■ **DATA**:

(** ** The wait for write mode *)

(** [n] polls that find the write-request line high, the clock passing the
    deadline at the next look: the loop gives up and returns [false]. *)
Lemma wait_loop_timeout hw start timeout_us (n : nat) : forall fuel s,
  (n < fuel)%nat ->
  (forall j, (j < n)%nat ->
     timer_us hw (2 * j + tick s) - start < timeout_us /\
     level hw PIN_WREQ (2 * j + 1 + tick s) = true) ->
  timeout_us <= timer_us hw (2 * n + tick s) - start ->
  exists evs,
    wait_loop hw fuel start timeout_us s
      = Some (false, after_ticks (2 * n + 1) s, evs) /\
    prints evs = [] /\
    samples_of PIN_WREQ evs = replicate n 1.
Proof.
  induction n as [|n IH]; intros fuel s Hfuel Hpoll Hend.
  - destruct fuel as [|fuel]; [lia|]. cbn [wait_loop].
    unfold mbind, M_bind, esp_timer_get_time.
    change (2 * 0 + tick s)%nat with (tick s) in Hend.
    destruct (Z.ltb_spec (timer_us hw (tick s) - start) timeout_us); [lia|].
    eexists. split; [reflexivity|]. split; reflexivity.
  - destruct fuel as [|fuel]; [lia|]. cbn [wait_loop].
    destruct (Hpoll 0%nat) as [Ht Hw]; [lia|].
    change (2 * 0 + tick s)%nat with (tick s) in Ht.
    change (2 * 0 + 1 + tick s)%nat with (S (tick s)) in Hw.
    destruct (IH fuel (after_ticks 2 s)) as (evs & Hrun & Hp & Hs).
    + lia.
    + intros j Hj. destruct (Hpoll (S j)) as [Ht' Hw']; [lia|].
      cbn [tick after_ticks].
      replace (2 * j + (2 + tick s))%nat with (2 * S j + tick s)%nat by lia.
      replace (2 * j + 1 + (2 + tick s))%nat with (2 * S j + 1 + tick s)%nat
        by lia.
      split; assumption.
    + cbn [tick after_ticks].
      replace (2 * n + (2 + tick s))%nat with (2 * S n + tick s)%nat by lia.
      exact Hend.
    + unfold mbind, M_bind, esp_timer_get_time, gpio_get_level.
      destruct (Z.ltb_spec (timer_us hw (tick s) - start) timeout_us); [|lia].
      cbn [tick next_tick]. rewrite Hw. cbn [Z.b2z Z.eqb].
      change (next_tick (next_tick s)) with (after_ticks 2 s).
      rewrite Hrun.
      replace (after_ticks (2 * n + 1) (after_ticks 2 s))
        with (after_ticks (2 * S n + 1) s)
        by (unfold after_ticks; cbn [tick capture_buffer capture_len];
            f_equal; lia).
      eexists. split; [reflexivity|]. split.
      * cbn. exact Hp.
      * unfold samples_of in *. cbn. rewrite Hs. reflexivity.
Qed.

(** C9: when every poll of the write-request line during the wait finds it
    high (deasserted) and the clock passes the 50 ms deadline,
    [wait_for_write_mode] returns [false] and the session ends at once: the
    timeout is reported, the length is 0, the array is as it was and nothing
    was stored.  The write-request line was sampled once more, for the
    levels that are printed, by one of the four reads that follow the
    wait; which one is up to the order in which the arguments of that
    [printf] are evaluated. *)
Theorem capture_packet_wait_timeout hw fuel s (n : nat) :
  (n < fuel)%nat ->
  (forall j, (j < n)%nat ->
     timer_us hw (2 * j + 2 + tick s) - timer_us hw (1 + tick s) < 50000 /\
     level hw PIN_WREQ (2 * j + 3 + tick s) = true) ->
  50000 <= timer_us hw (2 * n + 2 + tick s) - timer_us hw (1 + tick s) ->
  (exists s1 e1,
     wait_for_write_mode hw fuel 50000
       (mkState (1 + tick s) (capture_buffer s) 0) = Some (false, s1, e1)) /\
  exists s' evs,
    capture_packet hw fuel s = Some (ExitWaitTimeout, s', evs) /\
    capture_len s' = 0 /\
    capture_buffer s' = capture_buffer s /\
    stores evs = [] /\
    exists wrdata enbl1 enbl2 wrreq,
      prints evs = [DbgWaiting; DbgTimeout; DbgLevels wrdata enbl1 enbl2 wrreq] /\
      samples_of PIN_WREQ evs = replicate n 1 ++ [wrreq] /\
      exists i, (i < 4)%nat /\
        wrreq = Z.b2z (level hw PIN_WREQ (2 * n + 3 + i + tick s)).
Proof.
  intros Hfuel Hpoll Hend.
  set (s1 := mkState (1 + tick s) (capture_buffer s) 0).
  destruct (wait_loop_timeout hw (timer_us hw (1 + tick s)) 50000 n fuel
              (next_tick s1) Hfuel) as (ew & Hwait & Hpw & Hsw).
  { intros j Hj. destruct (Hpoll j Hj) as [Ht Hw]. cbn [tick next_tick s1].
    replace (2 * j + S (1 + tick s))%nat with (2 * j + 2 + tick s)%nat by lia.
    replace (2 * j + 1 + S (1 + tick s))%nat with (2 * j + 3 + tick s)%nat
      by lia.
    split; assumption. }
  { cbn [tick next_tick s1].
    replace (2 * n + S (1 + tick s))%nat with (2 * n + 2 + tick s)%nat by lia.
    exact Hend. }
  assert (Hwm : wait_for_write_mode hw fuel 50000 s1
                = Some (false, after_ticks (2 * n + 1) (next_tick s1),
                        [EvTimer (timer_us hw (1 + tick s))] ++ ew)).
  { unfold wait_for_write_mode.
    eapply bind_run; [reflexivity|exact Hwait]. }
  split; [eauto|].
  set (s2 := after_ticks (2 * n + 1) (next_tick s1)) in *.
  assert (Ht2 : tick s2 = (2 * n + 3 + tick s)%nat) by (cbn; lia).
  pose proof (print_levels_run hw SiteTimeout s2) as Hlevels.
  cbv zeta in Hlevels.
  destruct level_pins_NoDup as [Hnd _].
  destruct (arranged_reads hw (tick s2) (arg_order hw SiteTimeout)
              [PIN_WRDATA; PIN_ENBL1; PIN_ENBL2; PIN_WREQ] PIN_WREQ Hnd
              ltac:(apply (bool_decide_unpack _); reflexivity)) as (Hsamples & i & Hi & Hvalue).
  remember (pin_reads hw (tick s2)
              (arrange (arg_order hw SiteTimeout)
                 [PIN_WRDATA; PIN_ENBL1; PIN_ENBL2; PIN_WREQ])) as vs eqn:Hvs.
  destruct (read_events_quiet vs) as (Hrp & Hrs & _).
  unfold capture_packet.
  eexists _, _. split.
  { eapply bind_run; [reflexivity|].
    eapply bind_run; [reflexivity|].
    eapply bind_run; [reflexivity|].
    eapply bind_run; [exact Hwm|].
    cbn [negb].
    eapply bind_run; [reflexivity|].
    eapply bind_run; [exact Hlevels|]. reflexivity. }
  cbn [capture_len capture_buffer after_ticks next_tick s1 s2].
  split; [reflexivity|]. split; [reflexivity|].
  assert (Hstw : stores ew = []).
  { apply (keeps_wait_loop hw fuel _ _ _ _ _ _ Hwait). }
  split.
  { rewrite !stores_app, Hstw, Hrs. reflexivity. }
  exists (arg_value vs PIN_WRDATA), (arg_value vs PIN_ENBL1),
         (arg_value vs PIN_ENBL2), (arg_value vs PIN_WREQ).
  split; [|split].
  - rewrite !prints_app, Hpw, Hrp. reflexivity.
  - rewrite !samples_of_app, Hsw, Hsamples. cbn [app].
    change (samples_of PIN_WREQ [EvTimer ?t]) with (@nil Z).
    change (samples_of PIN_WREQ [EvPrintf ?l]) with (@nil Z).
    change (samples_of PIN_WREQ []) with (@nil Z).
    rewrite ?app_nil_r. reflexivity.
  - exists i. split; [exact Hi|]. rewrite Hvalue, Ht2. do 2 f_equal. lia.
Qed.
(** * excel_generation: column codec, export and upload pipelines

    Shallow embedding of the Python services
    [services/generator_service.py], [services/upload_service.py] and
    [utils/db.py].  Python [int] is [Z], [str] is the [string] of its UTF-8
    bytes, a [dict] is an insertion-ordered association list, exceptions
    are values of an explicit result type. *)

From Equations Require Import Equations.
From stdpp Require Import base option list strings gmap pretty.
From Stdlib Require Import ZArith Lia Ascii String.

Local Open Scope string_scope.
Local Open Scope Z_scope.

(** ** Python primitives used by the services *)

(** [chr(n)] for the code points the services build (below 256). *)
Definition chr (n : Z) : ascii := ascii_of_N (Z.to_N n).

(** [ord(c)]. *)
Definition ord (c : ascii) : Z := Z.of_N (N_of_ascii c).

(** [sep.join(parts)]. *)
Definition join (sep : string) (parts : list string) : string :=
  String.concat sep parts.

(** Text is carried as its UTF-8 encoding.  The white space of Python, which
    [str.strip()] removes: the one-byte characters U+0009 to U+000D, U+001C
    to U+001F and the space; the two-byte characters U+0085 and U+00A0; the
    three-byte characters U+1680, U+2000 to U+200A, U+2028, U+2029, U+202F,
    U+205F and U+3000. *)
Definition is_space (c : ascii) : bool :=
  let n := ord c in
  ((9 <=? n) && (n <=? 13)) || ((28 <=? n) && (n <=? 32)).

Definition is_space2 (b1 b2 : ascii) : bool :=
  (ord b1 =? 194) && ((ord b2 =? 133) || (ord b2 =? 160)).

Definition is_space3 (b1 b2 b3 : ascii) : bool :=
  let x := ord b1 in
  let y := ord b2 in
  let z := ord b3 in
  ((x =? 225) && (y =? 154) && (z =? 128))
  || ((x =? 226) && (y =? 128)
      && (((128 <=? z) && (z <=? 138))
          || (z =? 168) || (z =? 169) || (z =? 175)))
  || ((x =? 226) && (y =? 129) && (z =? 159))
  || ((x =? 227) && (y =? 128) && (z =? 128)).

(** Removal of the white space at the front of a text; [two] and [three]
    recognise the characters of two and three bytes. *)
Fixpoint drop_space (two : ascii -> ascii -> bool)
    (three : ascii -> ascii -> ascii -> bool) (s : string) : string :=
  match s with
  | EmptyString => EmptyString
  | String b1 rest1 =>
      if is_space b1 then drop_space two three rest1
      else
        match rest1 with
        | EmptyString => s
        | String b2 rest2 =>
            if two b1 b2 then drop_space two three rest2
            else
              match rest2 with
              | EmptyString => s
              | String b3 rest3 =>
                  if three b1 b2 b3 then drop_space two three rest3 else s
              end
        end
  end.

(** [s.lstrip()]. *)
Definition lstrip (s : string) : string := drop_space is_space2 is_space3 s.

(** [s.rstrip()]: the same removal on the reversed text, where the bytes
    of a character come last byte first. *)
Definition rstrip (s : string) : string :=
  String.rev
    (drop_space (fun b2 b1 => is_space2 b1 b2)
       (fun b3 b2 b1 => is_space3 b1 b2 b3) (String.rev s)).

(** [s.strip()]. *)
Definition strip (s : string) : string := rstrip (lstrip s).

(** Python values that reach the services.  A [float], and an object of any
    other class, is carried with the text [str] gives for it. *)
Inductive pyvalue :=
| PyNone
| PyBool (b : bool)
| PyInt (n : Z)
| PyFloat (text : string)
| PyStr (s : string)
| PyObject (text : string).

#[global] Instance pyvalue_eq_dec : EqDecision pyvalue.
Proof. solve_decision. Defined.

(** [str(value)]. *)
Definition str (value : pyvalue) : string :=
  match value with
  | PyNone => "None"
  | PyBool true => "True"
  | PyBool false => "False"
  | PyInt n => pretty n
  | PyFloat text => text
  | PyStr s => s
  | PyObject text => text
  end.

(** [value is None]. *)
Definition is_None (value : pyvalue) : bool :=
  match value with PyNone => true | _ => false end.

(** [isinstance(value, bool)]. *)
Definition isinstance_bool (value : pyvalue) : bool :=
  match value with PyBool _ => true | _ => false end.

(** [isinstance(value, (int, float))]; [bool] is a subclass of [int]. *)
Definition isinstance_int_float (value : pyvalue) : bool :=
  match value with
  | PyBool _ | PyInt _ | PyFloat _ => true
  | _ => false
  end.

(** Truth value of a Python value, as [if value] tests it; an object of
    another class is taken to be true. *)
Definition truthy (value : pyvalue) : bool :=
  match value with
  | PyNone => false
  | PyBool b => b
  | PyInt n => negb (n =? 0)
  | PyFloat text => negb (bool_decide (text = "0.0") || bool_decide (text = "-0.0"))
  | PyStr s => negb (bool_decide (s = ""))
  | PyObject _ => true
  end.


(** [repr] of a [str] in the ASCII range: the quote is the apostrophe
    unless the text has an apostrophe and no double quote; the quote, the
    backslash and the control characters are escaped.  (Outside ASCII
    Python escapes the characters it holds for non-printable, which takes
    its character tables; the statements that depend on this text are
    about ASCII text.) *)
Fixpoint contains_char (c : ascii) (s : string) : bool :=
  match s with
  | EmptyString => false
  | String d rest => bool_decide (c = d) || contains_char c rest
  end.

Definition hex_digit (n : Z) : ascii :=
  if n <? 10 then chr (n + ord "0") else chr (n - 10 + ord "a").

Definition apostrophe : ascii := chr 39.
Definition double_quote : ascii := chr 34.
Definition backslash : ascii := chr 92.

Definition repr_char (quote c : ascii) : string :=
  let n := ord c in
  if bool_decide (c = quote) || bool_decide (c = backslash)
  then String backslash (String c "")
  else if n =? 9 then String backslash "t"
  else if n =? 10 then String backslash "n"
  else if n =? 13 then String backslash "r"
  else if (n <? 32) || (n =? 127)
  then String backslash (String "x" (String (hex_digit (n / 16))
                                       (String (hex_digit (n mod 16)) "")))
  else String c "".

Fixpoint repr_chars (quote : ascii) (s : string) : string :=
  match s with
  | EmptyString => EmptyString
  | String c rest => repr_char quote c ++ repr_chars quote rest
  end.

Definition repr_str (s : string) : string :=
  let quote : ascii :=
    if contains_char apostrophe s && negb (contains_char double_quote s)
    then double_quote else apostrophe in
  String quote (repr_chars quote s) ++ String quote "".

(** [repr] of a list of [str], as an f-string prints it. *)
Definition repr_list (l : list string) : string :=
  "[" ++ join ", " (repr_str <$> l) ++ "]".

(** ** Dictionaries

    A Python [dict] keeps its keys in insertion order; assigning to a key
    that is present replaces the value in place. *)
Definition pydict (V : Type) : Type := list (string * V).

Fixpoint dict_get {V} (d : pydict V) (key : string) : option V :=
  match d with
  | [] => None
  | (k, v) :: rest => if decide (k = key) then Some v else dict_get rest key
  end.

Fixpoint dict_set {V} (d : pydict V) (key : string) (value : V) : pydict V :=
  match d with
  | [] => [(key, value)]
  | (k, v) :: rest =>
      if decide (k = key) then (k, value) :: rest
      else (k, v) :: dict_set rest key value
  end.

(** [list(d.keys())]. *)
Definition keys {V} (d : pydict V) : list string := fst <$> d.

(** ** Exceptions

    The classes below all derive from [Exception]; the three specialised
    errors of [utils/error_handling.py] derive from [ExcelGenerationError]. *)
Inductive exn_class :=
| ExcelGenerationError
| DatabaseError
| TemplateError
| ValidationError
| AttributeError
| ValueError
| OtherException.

■ **INSTRUCTIONS FOR THE TASK**: Look through the entries above, and wherever a line holds the word "which", copy it.

■ **SOLUTION TO THE EXERCISE**:
    wait; which one is up to the order in which the arguments of that
(** Text is carried as its UTF-8 encoding.  The white space of Python, which
    Python escapes the characters it holds for non-printable, which takes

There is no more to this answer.